Leia crônicas de F. Pereira da Nóbrega



Réquiem por um playboy

Semana passada ele morreu.

Não lhe digo o nome porque me recomendam dos mortos não se falar mal. Então sobre ele pese o silêncio por que não há mais o que dele se falar. Nem sei mesmo por que mereceu noticiário nacional.

O prazer está nas coisas. Demora um instante e se desfaz. A responsabilidade está nas pessoas. Vive uma vida inteira. Seja exemplo quem responsavelmente constituiu família.

Aquele playboy viveu 88 anos de prazer, não de responsabilidade. Não constituiu família, não deixou filhos. Deixou o copo vazio como ele, vazio de qualquer sentido de vida.

A vela bruxuleia, agoniza, quase se extingue ao vento que passa.

Imita o viver do playboy.
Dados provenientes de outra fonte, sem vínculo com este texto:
(** [UpdateBlock(inputVars, impFlag, eos, aRef, du, l2, linf)] *)
Definition UpdateBlock (inputVars : input D) (impFlag : bool)
           (eos : idealGas) (aRef : D) (du : multiArray3d (genArray D))
           (st : upd_state) : res upd_state :=
  let '(b0, l2_0, linf_0) := st in
  let G := numGhosts_ b0 in
  if negb (String.eqb (inp_TimeIntegration inputVars) "rk4") then
    Ok (for_loop (NumK b0) (fun kp =>
          for_loop (NumJ b0) (fun jp =>
            for_loop (NumI b0) (fun ip '(b, l2, lf) =>
              let kg := kp + G in let jg := jp + G in let ig := ip + G in
              let b :=
                if String.eqb (inp_TimeIntegration inputVars) "explicitEuler"
                then ExplicitEulerTimeAdvance eos ig jg kg ip jp kp b
                else if impFlag
                     then ImplicitTimeAdvance (ma_get du ip jp kp) eos
                                              ig jg kg b
                     else b in
              let '(l2, lf) := accumulate_norms ip jp kp b l2 lf in
              (b, l2, lf)))) st)
  else if String.eqb (inp_TimeIntegration inputVars) "rk4" then
    let stateN := state_ b0 in
    let dtN := dt_ b0 in
    for_loop_res 4 (fun rr '(b, l2, lf) =>
      let '(b, l2, lf) :=
        for_loop (NumK b) (fun kp =>
          for_loop (NumJ b) (fun jp =>
            for_loop (NumI b) (fun ip '(b, l2, lf) =>
              let kg := kp + G in let jg := jp + G in let ig := ip + G in
              let b := RK4TimeAdvance (ma_get stateN ig jg kg) eos
                                      ig jg kg ip jp kp rr b in
              if rr =? 3 then
                let '(l2, lf) := accumulate_norms ip jp kp b l2 lf in
                (b, l2, lf)
              else (b, l2, lf)))) (b, l2, lf) in
      if rr <? 3 then
        let b := CalcInvFluxI eos inputVars b in
        let b := CalcInvFluxJ eos inputVars b in
        let b := CalcInvFluxK eos inputVars b in
        b <-- CalcBlockTimeStep inputVars aRef b ;;
        Ok (b, l2, lf)
      else Ok (b, l2, lf)) st
  else Ok st.

(** Modelled from the spec: the driver is not among the sources.  One
    residual assembly (section 2, data flow (b) then (d)): the residual and
    the wave speed are reset, the inviscid fluxes are assembled in the
    directions I, J, K and, for a viscous run, the viscous fluxes after
    them; the time step is computed next. *)
Definition assemble_inviscid (eos : idealGas) (inp : input D)
           (b : procBlock D PV) : procBlock D PV :=
  CalcInvFluxK eos inp (CalcInvFluxJ eos inp (CalcInvFluxI eos inp
    (ResetResidWS b))).

Definition assemble_viscous (suth : sutherland) (eos : idealGas)
           (inp : input D) (grads : gradients) (turb : turbModel)
           (b : procBlock D PV) : procBlock D PV :=
  CalcViscFluxK suth eos inp grads turb
    (CalcViscFluxJ suth eos inp grads turb
       (CalcViscFluxI suth eos inp grads turb (assemble_inviscid eos inp b))).

(** The inviscid and viscous spectral radii of the cell (i, j, k) (indices
    without ghosts) in the three directions, as the flux loops compute
    them. *)
Definition lambda_cI (eos : idealGas) (b : procBlock D PV) (i j k : Z) : D :=
  let G := numGhosts_ b in
  CellSpectralRadius (ma_get (fAreaI_ b) (i + G) (j + G) (k + G))
    (ma_get (fAreaI_ b) (i + G + 1) (j + G) (k + G))
    (ma_get (state_ b) (i + G) (j + G) (k + G)) eos.
Definition lambda_cJ (eos : idealGas) (b : procBlock D PV) (i j k : Z) : D :=
  let G := numGhosts_ b in
  CellSpectralRadius (ma_get (fAreaJ_ b) (i + G) (j + G) (k + G))
    (ma_get (fAreaJ_ b) (i + G) (j + G + 1) (k + G))
    (ma_get (state_ b) (i + G) (j + G) (k + G)) eos.
Definition lambda_cK (eos : idealGas) (b : procBlock D PV) (i j k : Z) : D :=
  let G := numGhosts_ b in
  CellSpectralRadius (ma_get (fAreaK_ b) (i + G) (j + G) (k + G))
    (ma_get (fAreaK_ b) (i + G) (j + G) (k + G + 1))
    (ma_get (state_ b) (i + G) (j + G) (k + G)) eos.

Definition lambda_vI (suth : sutherland) (eos : idealGas) (grads : gradients)
           (turb : turbModel) (b : procBlock D PV) (i j k : Z) : D :=
  let G := numGhosts_ b in
  ViscCellSpectralRadius (ma_get (fAreaI_ b) (i + G) (j + G) (k + G))
    (ma_get (fAreaI_ b) (i + G + 1) (j + G) (k + G))
    (ma_get (state_ b) (i + G) (j + G) (k + G)) eos suth
    (ma_get (vol_ b) (i + G) (j + G) (k + G))
    (EddyVisc turb (ma_get (state_ b) (i + G) (j + G) (k + G))
              (VelGradI grads i j k) suth).
Definition lambda_vJ (suth : sutherland) (eos : idealGas) (grads : gradients)
           (turb : turbModel) (b : procBlock D PV) (i j k : Z) : D :=
  let G := numGhosts_ b in
  ViscCellSpectralRadius (ma_get (fAreaJ_ b) (i + G) (j + G) (k + G))
    (ma_get (fAreaJ_ b) (i + G) (j + G + 1) (k + G))
    (ma_get (state_ b) (i + G) (j + G) (k + G)) eos suth
    (ma_get (vol_ b) (i + G) (j + G) (k + G))
    (EddyVisc turb (ma_get (state_ b) (i + G) (j + G) (k + G))
              (VelGradJ grads i j k) suth).
Definition lambda_vK (suth : sutherland) (eos : idealGas) (grads : gradients)
           (turb : turbModel) (b : procBlock D PV) (i j k : Z) : D :=
  let G := numGhosts_ b in
  ViscCellSpectralRadius (ma_get (fAreaK_ b) (i + G) (j + G) (k + G))
    (ma_get (fAreaK_ b) (i + G) (j + G) (k + G + 1))
    (ma_get (state_ b) (i + G) (j + G) (k + G)) eos suth
    (ma_get (vol_ b) (i + G) (j + G) (k + G))
    (EddyVisc turb (ma_get (state_ b) (i + G) (j + G) (k + G))
              (VelGradK grads i j k) suth).

(** The time step of the specification (section 4.3.4):
    [dt = CFL * V / (lcI + lcJ + lcK + C * (lvI + lvJ + lvK))], and without
    the viscous sum for an inviscid run. *)
Definition dt_spec_viscous (cfl vol lcI lcJ lcK C lvI lvJ lvK : D) : D :=
  (cfl * vol / (lcI + lcJ + lcK + C * (lvI + lvJ + lvK)))%dbl.
Definition dt_spec_inviscid (cfl vol lcI lcJ lcK : D) : D :=
  (cfl * vol / (lcI + lcJ + lcK))%dbl.

(** The extents that the constructor [procBlock(ni, nj, nk, numG)] gives
    the face-area arrays. *)
Definition dims_ok (b : procBlock D PV) : Prop :=
  let G := numGhosts_ b in
  maNumI (fAreaI_ b) = NumI b + 2 * G + 1 /\
  maNumJ (fAreaI_ b) = NumJ b + 2 * G /\
  maNumK (fAreaI_ b) = NumK b + 2 * G /\
  maNumI (fAreaJ_ b) = NumI b + 2 * G /\
  maNumJ (fAreaJ_ b) = NumJ b + 2 * G + 1 /\
  maNumK (fAreaJ_ b) = NumK b + 2 * G /\
  maNumI (fAreaK_ b) = NumI b + 2 * G /\
  maNumJ (fAreaK_ b) = NumJ b + 2 * G /\
  maNumK (fAreaK_ b) = NumK b + 2 * G + 1.

(** *** Auxiliary notions used to state the results *)

(** What the flux loops leave alone: everything but [residual_] and
    [avgWaveSpeed_]. *)
Definition flux_frame (b b0 : procBlock D PV) : procBlock D PV :=
  set_residual_ (residual_ b) (set_avgWaveSpeed_ (avgWaveSpeed_ b) b0).

Definition res_dims (b0 : procBlock D PV) : Z * Z * Z :=
  (NumI b0, NumJ b0, NumK b0).

(** [b'] differs from [b] in [residual_] and [avgWaveSpeed_] at most. *)
Definition same_frame (b b' : procBlock D PV) : Prop :=
  flux_frame b b' = flux_frame b b.

(** The conserved variables that [ExplicitEulerTimeAdvance] computes for the
    cell (ip, jp, kp): [ConsVars(U^n) - dt / V * R]. *)
Definition euler_cons (eos : idealGas) (b : procBlock D PV) (ip jp kp : Z)
  : genArray D :=
  let G := numGhosts_ b in
  ga_sub (ConsVars (ma_get (state_ b) (ip + G) (jp + G) (kp + G)) eos)
    (ga_scale (ma_get (dt_ b) ip jp kp /
               ma_get (vol_ b) (ip + G) (jp + G) (kp + G))%dbl
              (ma_get (residual_ b) ip jp kp)).


(** A function that changes [residual_] only, and not its extents. *)
Definition residual_only (R : procBlock D PV -> procBlock D PV) : Prop :=
  forall b0, exists r,
    R b0 = set_residual_ r b0 /\
    (maNumI r, maNumJ r, maNumK r) =
    (maNumI (residual_ b0), maNumJ (residual_ b0), maNumK (residual_ b0)).

(** The form common to the bodies of the six flux loops: the residual of the
    lower cell is updated when [c1] holds; when [c2] holds the residual of
    the upper cell (ip, jp, kp) is updated and [lam] is added to its wave
    speed. *)
Definition face_shape (R1 R2 : procBlock D PV -> procBlock D PV)
           (c1 c2 : bool) (ip jp kp : Z) (lam : D) (b : procBlock D PV)
  : procBlock D PV :=
  let b1 := if c1 then R1 b else b in
  if c2 then
    let b2 := R2 b1 in
    set_avgWaveSpeed_
      (ma_set (avgWaveSpeed_ b2) ip jp kp
         (ma_get (avgWaveSpeed_ b2) ip jp kp + lam)%dbl) b2
  else b1.

End Defs.
End Solver.

(** ** Manual decomposition ([src/parallel.cpp], [ManualDecomposition]) *)

Module Decomp.
Section Defs.
Context {D PV : Type}.

(** First loop: [grid[ii].SetRank(ii)] for ii = 0 .. numProc-1. *)
Definition assign_ranks (numProc : Z) (grid : list (procBlock D PV))
  : list (procBlock D PV) :=
  for_loop numProc (fun ii g => alter (SetRank ii) (Z.to_nat ii) g) grid.

(** Second loop: [grid[ii].SetGlobalPos(ii)] for ii = 0 .. grid.size()-1,
    together with the running maximum of the cell counts. *)
Definition assign_globalPos (grid : list (procBlock D PV))
  : list (procBlock D PV) * Z :=
  for_loop (Z.of_nat (length grid)) (fun ii '(g, maxLoad) =>
    let g' := alter (SetGlobalPos ii) (Z.to_nat ii) g in
    (g', match g' !! Z.to_nat ii with
         | Some blk => Z.max maxLoad (NumCells blk)
         | None => maxLoad
         end)) (grid, 0).

(** Third loop: both ranks of each connection are read from the blocks the
    connection names.  (A block number outside the grid has no defined
    meaning in C++; the model then leaves that rank as it is.) *)
Definition adjust_connection (grid : list (procBlock D PV)) (c : interblock)
  : interblock :=
  let c1 := match nthZ grid (BlockFirst c) with
            | Some blk => SetRankFirst (Rank blk) c
            | None => c
            end in
  match nthZ grid (BlockSecond c1) with
  | Some blk => SetRankSecond (Rank blk) c1
  | None => c1
  end.

Definition adjust_connections (grid : list (procBlock D PV))
           (connections : list interblock) : list interblock :=
  for_loop (Z.of_nat (length connections)) (fun ii cs =>
    alter (adjust_connection grid) (Z.to_nat ii) cs) connections.

(** [ManualDecomposition(grid, numProc, connections, totalCells)]: returns
    [loadBal]; [grid] and [connections] are passed by reference and are
    returned too.  The messages written to [cout] and [cerr] (among them the
    load ratio computed from [totalCells] and [maxLoad]) are not modelled. *)
Definition ManualDecomposition (grid : list (procBlock D PV)) (numProc : Z)
           (connections : list interblock) (totalCells : Z)
  : res (list Z * list (procBlock D PV) * list interblock) :=
  if negb (Z.of_nat (length grid) =? numProc) then Abort
  else
    let loadBal := replicate (Z.to_nat numProc) 1 in
    let grid1 := assign_ranks numProc grid in
    let '(grid2, maxLoad) := assign_globalPos grid1 in
    let connections' := adjust_connections grid2 connections in
    Ok (loadBal, grid2, connections').
End Defs.
End Decomp.

(** ** The solution gather ([src/parallel.cpp], [GetProcBlocks];
       [src/procBlock.cpp], [PackSendSolMPI], [RecvUnpackSolMPI]) *)

Module Gather.
Section Defs.
Context {D PV : Type}.

(** One [MPI_Pack] call puts the elements of one array into the buffer: the
    states and the residuals as [MPI_cellData] records, the scalar arrays as
    [MPI_DOUBLE]s.  A buffer is the sequence of the packed arrays, in the
    order of the calls. *)
Inductive packed : Type :=
| PackedStates (a : multiArray3d PV)
| PackedResiduals (a : multiArray3d (genArray D))
| PackedDoubles (a : multiArray3d D).

(** A message in flight: sender, receiver, tag and the packed buffer. *)
Record message : Type := mkMessage {
  msg_source : Z;
  msg_dest : Z;
  msg_tag : Z;
  msg_buffer : list packed }.

(** The message layer: the messages sent and not yet received, oldest
    first. *)
Definition network : Type := list message.

(** What a call that receives can do: return, wait for ever for a message
    that is not there, or fail in the message layer because the buffer does
    not hold what is unpacked. *)
Inductive outcome (A : Type) : Type :=
| Done (a : A)
| Blocked
| Failed.
Arguments Done {A} _.
Arguments Blocked {A}.
Arguments Failed {A}.
(** * mail-queue: a Redis-backed email queue with bounded retry

    A shallow embedding of the queue worker ([internal/redisQueue]), the mail
    sender ([internal/senderSide]) and the template manager
    ([internal/emailTemplate]), and the properties of their specification.

    The Go code talks to four libraries.  They are modelled as follows.
    - [encoding/json]: at the level of JSON documents; the text of a
      document, which the library writes and reads back without loss, is not
      modelled, and the texts of the library's errors are abridged.
    - [go-redis]: the list [email_queue] is a Rocq list; what the server
      answers to one command is an input of the model.
    - [html/template], [net/url], [strconv] on floats: the members of two
      type classes; the theorems hold for every behaviour of these libraries.
    - [net/smtp]: what [smtp.SendMail] answers is an input of the model. *)

From stdpp Require Import gmap strings list sorting pretty.
From Stdlib Require Import ZArith String Ascii.
Lemma step_quiet toS e s :
  isRunningEvent e = true -> quiet s ->
  quiet (step toS e s)
  /\ painted (browser (step toS e s)) = painted (browser s).
Proof.
  intros He Hq.
  destruct e as [x | x | | | stream | err | k v' st | status | ] eqn:Ee;
    try discriminate He;
    try (destruct (control_event_untouched toS e s) as (Hb & Hd & Hid);
         [subst e; reflexivity | subst e; intros; discriminate | ];
         subst e; unfold quiet, callbacks in *; rewrite Hb, Hd;
         split; [exact Hq | reflexivity]).
  apply runAnimationFrame_quiet, Hq.
Qed.

Lemma run_singleLoop toS v c events :
  forall s, forallb isRunningEvent events = true ->
            singleLoop v c s -> singleLoop v c (run toS events s).
Proof.
  unfold run.
  induction events as [ | e events IH]; intros s Hall Hs; simpl; [exact Hs | ].
  simpl in Hall. apply andb_true_iff in Hall. destruct Hall as [He Hall].
  apply IH; [exact Hall | apply step_singleLoop; assumption].
Qed.

Lemma run_quiet toS events :
  forall s, forallb isRunningEvent events = true -> quiet s ->
            quiet (run toS events s)
            /\ painted (browser (run toS events s)) = painted (browser s).
Proof.
  unfold run.
  induction events as [ | e events IH]; intros s Hall Hq; simpl;
    [split; [exact Hq | reflexivity] | ].
  simpl in Hall. apply andb_true_iff in Hall. destruct Hall as [He Hall].
  destruct (step_quiet toS e s He Hq) as [Hq1 Hp1].
  destruct (IH _ Hall Hq1) as [Hq2 Hp2].
  split; [exact Hq2 | congruence].
Qed.

(** The teardown cancels the one loop. *)
Lemma beforeunload_quiet v c s : singleLoop v c s -> quiet (beforeunload s).
Proof.
  intros (h & Hid & Hnz & Hall). unfold beforeunload. rewrite Hid.
  destruct (N.eqb_spec h 0) as [Hz | _]; [contradiction | ].
  assert (Hq : quiet (cancelAnimationFrame h s)).
  { intros h' cb Hin. apply In_cancel in Hin. destruct Hin as [Hin Hne].
    destruct (Hall h' cb Hin) as [[Heq _] | H]; [contradiction | exact H]. }
  cbn [cancelAnimationFrame withBrowser vars].
  destruct (mediaStream (vars s)); exact Hq.
Qed.

Lemma quiet_no_render v c s : quiet s -> ~ renderPending v c s.
Proof.
  intros Hq [h Hin]. destruct (Hq h _ Hin) as [Hcb _]. discriminate Hcb.
Qed.

(** C6: every run of [render] schedules itself again, whatever
    [readyState] the video reports; so once the loop is scheduled, every
    frame runs it and leaves it scheduled under a new handle, and it stays
    scheduled through any events other than the unloading of the page.  The
    [beforeunload] listener is what stops it: it cancels the loop
    [animationFrameId] names, after which no frame paints any more. *)
Theorem render_loop_stops_only_at_teardown (toS : R -> string)
    (v : VideoId) (c : Canvas) (s : Page) :
  wfCallbacks s -> renderPending v c s ->
  (forall (st : VideoStatus) (s0 : Page),
      let h := N.succ (frameCallbackId (browser s0)) in
      In (h, CbRender v c) (callbacks (render v c st s0))
      /\ animationFrameId (vars (render v c st s0)) = Some h)
  /\ (forall status : VideoId -> VideoStatus,
         exists h : N,
           In (h, CbRender v c) (callbacks (runAnimationFrame status s))
           /\ (frameCallbackId (browser s) < h)%N)
  /\ (forall events : list Event,
         Forall (fun e => e <> Beforeunload) events ->
         renderPending v c (run toS events s))
  /\ (singleLoop v c s ->
      forall events later : list Event,
        forallb isRunningEvent events = true ->
        forallb isRunningEvent later = true ->
        let stopped := step toS Beforeunload (run toS events s) in
        ~ renderPending v c stopped
        /\ ~ renderPending v c (run toS later stopped)
        /\ painted (browser (run toS later stopped)) = painted (browser stopped)).
Proof.
  intros Hwf Hp. split; [ | split; [ | split]].
  - intros st s0 h.
    destruct (render_schedules v c st s0) as (Hc & _ & Hid).
    split; [ | exact Hid].
    unfold callbacks. rewrite Hc. apply in_or_app. right. left. reflexivity.
  - intros status.
    apply (runAnimationFrame_keeps_render status v c s Hwf Hp).
  - intros events Hall.
    apply (run_keeps_render toS v c events s Hall Hwf Hp).
  - intros Hs events later He Hl stopped.
    assert (Hq : quiet stopped).
    { subst stopped. cbn [step]. apply (beforeunload_quiet v c).
      apply run_singleLoop; assumption. }
    destruct (run_quiet toS later stopped Hl Hq) as [Hq' Hpaint].
    split; [apply quiet_no_render, Hq | ].
    split; [apply quiet_no_render, Hq' | exact Hpaint].
Qed.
Porque todo prazer é agônico. Demora um instante, expira depois. De prazer em prazer, ele imitou a borboleta, voando sem rumo, adejando cada flor que encontrasse.

Ambos não têm caminhos. Porque caminhar é somar passos na mesma direção. E ter direção é acumular dias no mesmo rumo, em vista de um ideal que se escolheu. No momento de cada escolha, muita coisa se perde por uma só que se acha. Quem tem um ideal vive todos os dias na esperança de um só dia.

Mas playboy não renuncia a si, renuncia à humanidade. Não pensa no outro, não se engaja em lutas coletivas. Tudo isso seria pensar no amanhã. O playboy do seu hoje não passa.

Porque renuncia à humanidade, renuncia à família também. Não se casa, não constitui família. Usa mulheres como objetos de prazer, não de amor. Foi assim que aquele outro playboy, Doca Street, matou Ângela Diniz.

Vamos sepultar este para que outros, semelhantes, não tenhamos que sepultar. Não deixou filhos nem viúva. Não deixa ninguém para por ele chorar. Deixa sobre a mesa o copo vazio e vazia de amor deixa a cama onde passou a vida

Vamos sepultar o inútil que nem sepultura merece quem teve por ideal de vida a inutilidade. Vamos fazer isso, sim, antes que outros nele se espelhem e tenham por ideal não ter ideal.

Quem o matou foi o prazer, doença contagiosa demais. É epidemia neste Ocidente do estrelato, da glória obtida sem pudor, da droga em maré enchente, das escravas brancas contrabandeadas para a prostituição internacional.

Vamos sepultar este que a ninguém faz falta.